■ Working data ■

(** * dockershrink: the prompt-construction and response-extraction protocol
    of [AIService.add_multistage_builds] (src/dockershrink/ai.py).

    First the Python values and string methods that the function uses, then
    the function itself, in a monad for exceptions and for the requests made to
    the completion provider, then the properties of the rendered prompt, of the
    run of a call and of the sanitization of the completion. *)

From stdpp Require Import gmap list strings.

(** ** Python strings

    A Python [str] is a sequence of Unicode code points. *)

Definition char : Type := N.
Definition str : Type := list char.

(** Literals. All literals of the source are ASCII, where a byte of the
    literal is its code point. *)
Definition py (s : string) : str := Ascii.N_of_ascii <$> String.list_ascii_of_string s.

Definition nl : str := [10%N].
Definition dq : str := [34%N].
Definition backtick : char := 96%N.

(** [str.isspace] on one code point, the test that [str.strip()] applies:
    CPython's [_PyUnicode_IsWhitespace]. *)
Definition whitespace : list char :=
  [0x09; 0x0A; 0x0B; 0x0C; 0x0D; 0x1C; 0x1D; 0x1E; 0x1F; 0x20; 0x85; 0xA0;
   0x1680; 0x2000; 0x2001; 0x2002; 0x2003; 0x2004; 0x2005; 0x2006; 0x2007;
   0x2008; 0x2009; 0x200A; 0x2028; 0x2029; 0x202F; 0x205F; 0x3000]%N.

Definition member (c : char) (chars : list char) : bool := existsb (N.eqb c) chars.

Definition isspace (c : char) : bool := member c whitespace.

(** [s.lstrip], [s.rstrip] and [s.strip] for a set of characters given by its
    membership test: characters are dropped from an end while they belong to
    the set. *)
Fixpoint lstrip_by (drop : char → bool) (s : str) : str :=
  match s with
  | [] => []
  | c :: s' => if drop c then lstrip_by drop s' else s
  end.

Definition rstrip_by (drop : char → bool) (s : str) : str :=
  reverse (lstrip_by drop (reverse s)).

Definition strip_by (drop : char → bool) (s : str) : str :=
  rstrip_by drop (lstrip_by drop s).

(** [s.strip(chars)]: with no argument ([None]) whitespace is removed,
    otherwise every character that occurs in [chars]. *)
Definition strip (chars : option str) (s : str) : str :=
  match chars with
  | None => strip_by isspace s
  | Some cs => strip_by (λ c, member c cs) s
  end.

(** [sep.join(parts)]. *)
Fixpoint join (sep : str) (parts : list str) : str :=
  match parts with
  | [] => []
  | [p] => p
  | p :: rest => p ++ sep ++ join sep rest
  end.

(** [s.startswith(sub)] and [sub in s]. *)
Fixpoint startswith (s sub : str) {struct sub} : bool :=
  match sub, s with
  | [], _ => true
  | _ :: _, [] => false
  | a :: sub', b :: s' => N.eqb a b && startswith s' sub'
  end.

■ What to do ■
The records are given above. Copy each line in them that holds "test".

■ Task result ■
(** [str.isspace] on one code point, the test that [str.strip()] applies:
    membership test: characters are dropped from an end while they belong to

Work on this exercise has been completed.